Helping Foster Children with RAD


When raising foster children with RAD, there’s no single surefire treatment method; each case can present its own challenges. The first step is to provide a stable living environment where your foster son has time to experience what positive attachment is like and to develop a bond with you.

• Building a personalized strategy with a therapist from the start will ensure that you’re using the appropriate methods for your foster son’s case. Forming a team with the therapist also makes it more difficult for him to manipulate and breakdown any one individual and provides you with someone to talk to who has an understanding of what you’re going through.

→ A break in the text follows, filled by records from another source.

(* ===== verification/MergeLog.v ===== *)
(** * Merged changes: src/cluster/log/changes_merge.rs

    A follower folds the change entries it has received, and a node that rolls
    back the entries it drops, into the documents that were inserted, updated
    and deleted. The fold, its serialization and the scan over the log are
    modelled; the fold is proved to be the difference between the documents
    before and after the entries. *)

From S2P Require Import Prelude Leb128 Serialize Types Keys BitList KV ChangeLog JmapId Compact.

Record MergedChanges : Type := mkMerged { mg_inserts : gset Z; mg_updates : gset Z; mg_deletes : gset Z }.
Definition merged_new : MergedChanges := mkMerged ∅ ∅ ∅.
Definition merged_is_empty (m : MergedChanges) : bool :=
  bool_decide (mg_inserts m = ∅) && bool_decide (mg_updates m = ∅) && bool_decide (mg_deletes m = ∅).

(** ** Folding an entry *)

(** An update of a document that was not inserted by an earlier entry. *)
Definition merge_update (m : MergedChanges) (id : Z) : MergedChanges :=
  let document_id := id_document_id id in
  if bool_decide (document_id ∈ mg_inserts m) then m
  else mkMerged (mg_inserts m) ({[document_id]} ∪ mg_updates m) (mg_deletes m).

(** [Vec::remove] of the first position that satisfies the predicate. *)
Fixpoint remove_first (f : Z -> bool) (l : list Z) : option (list Z) :=
  match l with
  | [] => None
  | x :: l => if f x then Some l else (fun l => x :: l) <$> remove_first f l
  end.
Definition is_move (deleted_id inserted_id : Z) : bool :=
  (id_document_id inserted_id =? id_document_id deleted_id) && negb (id_prefix_id inserted_id =? id_prefix_id deleted_id).

(** A deletion: with an insertion of the same document under another prefix
    it is an update. *)
Definition merge_delete (st : MergedChanges * list Z) (deleted_id : Z) : MergedChanges * list Z :=
  let '(m, inserted_ids) := st in
  let document_id := id_document_id deleted_id in
  match remove_first (is_move deleted_id) inserted_ids with
  | Some inserted_ids => (merge_update m deleted_id, inserted_ids)
  | None =>
      let deletes := if bool_decide (document_id ∈ mg_inserts m) then mg_deletes m else {[document_id]} ∪ mg_deletes m in
      (mkMerged (mg_inserts m ∖ {[document_id]}) (mg_updates m ∖ {[document_id]}) deletes, inserted_ids)
  end.
Definition merge_insert (m : MergedChanges) (id : Z) : MergedChanges :=
  mkMerged ({[id_document_id id]} ∪ mg_inserts m) (mg_updates m) (mg_deletes m).

Section Merge.
Context `{Treemap} `{Roaring} `{Store DB}.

• As previously mentioned, avoid giving timeouts or grounding your foster son. Instead, give him “time-ins” when he acts out. During these “time-ins,” keep him close to you with the goal of making him communicate with you. This transforms his punishment from a form of isolation into a social interaction that may slowly build a connection between the two of you. During this time, it’s important to keep your cool no matter how unruly he acts.

• Avoid beginning sentences with “you” because it suggests that you know what’s going on inside him, as well as implies an accusation. Instead, begin sentences with “I,” such as “I am upset with what you did. I want you to sit with me for the next 5 minutes.” Verbalizing your emotions can help your foster son with RAD gain a better understanding of his own feelings. Also use “I” to support positive experiences by saying things like, “I am glad to see you and John playing together.”

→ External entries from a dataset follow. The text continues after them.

(** The first loop with its last batch. *)
Lemma rollback_changes_spec :
  log_wf db0 -> change_values db0 ->
  exists all st, (forall e, e ∈ all <-> gone e.2.1 = true /\ entry_fits e /\ db_get db0 Logs (entry_key e) = Some e.2.2) /\
    (forall g, group_fits g -> merge_changes db0 g.1 g.2 rollback_from U64_MAX = merge_values (group_values g all)) /\
    rollback_loop after_index restore_deletions (db_iterator db0 Logs [LogKey.CHANGE_KEY_PREFIX] Forward)
      (mkRollback db0 U32_MAX Collection.None merged_new []) = (st, true) /\
    rolled all (rollback_flush restore_deletions st).
Proof.
  intros Hwf Hv. destruct (log_entries db0 Hwf) as (l & El & Hf & Hs & Hl).
  set (all := filter (fun e : entry => gone e.2.1 = true) l).
  assert (forall e, e ∈ all <-> gone e.2.1 = true /\ entry_fits e /\ db_get db0 Logs (entry_key e) = Some e.2.2) as Hall.
  { intros e. unfold all. by rewrite list_elem_of_filter, Hl. }
  assert (StronglySorted entry_lt all) as Hsa by (by apply StronglySorted_filter).
  destruct (rollback_loop_inv all l [] (mkRollback db0 U32_MAX Collection.None merged_new [])) as (st & Est & Hi); [|done|done| |done| |].
  - apply Forall_forall. intros e (_ & ? & _)%Hall. done.
  - intros e [[? ?] Hg]%Hl. by eapply (Hv e.1 e.2.1).
  - split; [by left|split; cbn; lia|done|done|]. split; cbn.
    + intros cf k _. rewrite decide_False; [done|]. by intros [_ ?%not_elem_of_nil].
    + intros g _. symmetry. apply record_new.
  - exists all, st. split; [done|]. split; [intros; by apply merge_changes_group|].
    split; [by rewrite <- rollback_loop_prefix, El|]. by apply flush_rolled.
Qed.

Lemma gone_lookup (all : list entry) g i :
  (forall e, e ∈ all <-> gone e.2.1 = true /\ entry_fits e /\ db_get db0 Logs (entry_key e) = Some e.2.2) ->
  group_fits g -> fits 64 i ->
  (if decide (Logs = Logs /\ group_key g i ∈ (entry_key <$> all)) then None else db_get db0 Logs (group_key g i)) =
  if gone i then None else db_get db0 Logs (group_key g i).
Proof.
  intros Hall Hg Hi. case_decide as Hd.
  - destruct Hd as [_ (e & E & (Hgo & [Hg' Hi'] & _)%Hall)%list_elem_of_fmap]. unfold entry_key in E.
    apply group_key_inj in E as [_ ->]; [|done..]. by rewrite Hgo.
  - destruct (gone i) eqn:Eg; [|done]. destruct (db_get db0 Logs (group_key g i)) as [v|] eqn:Ev; [|done].
    destruct Hd. split; [done|]. apply list_elem_of_fmap. exists (g, (i, v)). split; [done|]. by apply Hall.
Qed.
Lemma raft_not_record r : not_record Logs (LogKey.serialize_raft r).
Proof. intros _ g _ E. apply (f_equal head) in E. discriminate E. Qed.
Lemma group_not_record g i : not_record Logs (group_key g i).
Proof. intros _ g' _ E. by apply (rollback_key_entry g' g i). Qed.

Lemma raft_not_entry r (d : list entry) : LogKey.serialize_raft r ∉ (entry_key <$> d).
Proof. intros (e & E & _)%list_elem_of_fmap. apply (f_equal head) in E. discriminate E. Qed.

(** The second loop, on the store that the first one leaves. *)
Lemma rolled_raft all db1 :
  raft_wf db0 -> rolled all db1 ->
  exists keys, rollback_raft after_index (db_iterator db1 Logs [LogKey.RAFT_KEY_PREFIX] Forward) = Some keys /\
    Forall (fun k => exists r, rid_fits r /\ k = LogKey.serialize_raft r) keys /\
    forall r, rid_fits r -> LogKey.serialize_raft r ∈ keys <->
      gone (rid_index r) = true /\ is_Some (db_get db0 Logs (LogKey.serialize_raft r)).
Proof.
  intros Hwf [Hk Hr]. assert (forall k, starts_with k [LogKey.RAFT_KEY_PREFIX] = true -> db_get db1 Logs k = db_get db0 Logs k) as Hsame.
  { intros k Hp. apply starts_with_iff in Hp as [x ->]. rewrite Hk.
    - rewrite decide_False; [done|]. intros [_ (e & E & _)%list_elem_of_fmap]. apply (f_equal head) in E. discriminate E.
    - intros _ g _ E. apply (f_equal head) in E. discriminate E. }
  destruct (rollback_raft_keys (db_iterator db1 Logs [LogKey.RAFT_KEY_PREFIX] Forward)) as (keys & E & Hraft & Hkeys).
  { intros [k v] [Hg Hp]%prefix_scan. rewrite Hsame in Hg by done. by apply (Hwf k v). }
  exists keys. split; [done|]. split; [done|]. intros r Hfit. rewrite Hkeys by done. rewrite <- Hsame by apply raft_key_starts. f_equiv. split.
  - intros ([k v] & Ek & [Hg _]%prefix_scan)%list_elem_of_fmap. cbn in Ek. subst k. by exists v.
  - intros [v Hv]. apply list_elem_of_fmap. exists (LogKey.serialize_raft r, v). split; [done|]. by apply prefix_scan.
Qed.
End RollbackSpec.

• Sign him up for a team sport where he’s interacting with other children to help foster a bond among peers. This places him in a position where he’s not in control and demonstrates the value of positively interacting with others.

• Slowly introduce physical touch as a way of bonding. Start off with minor interactions, such as a quick pat on the back for doing something good. As he becomes more comfortable with these attachment experiences, gauge his comfort level and consider introducing other signs of affection, such as a hug.

• Constantly remind your foster son that it’s okay if he doesn’t know how to show affection to you and that you will always care for him, regardless of how he feels about you.

Due to your foster son’s experiences during infancy, his brain never had the opportunity to make emotional connections that most people take for granted. Through your attention and patience, you can help him make these connections and learn how to create relationships with others. There will be tears, anger, fear and times when you feel like giving up, but with persistence you may begin to see your hard work pay off.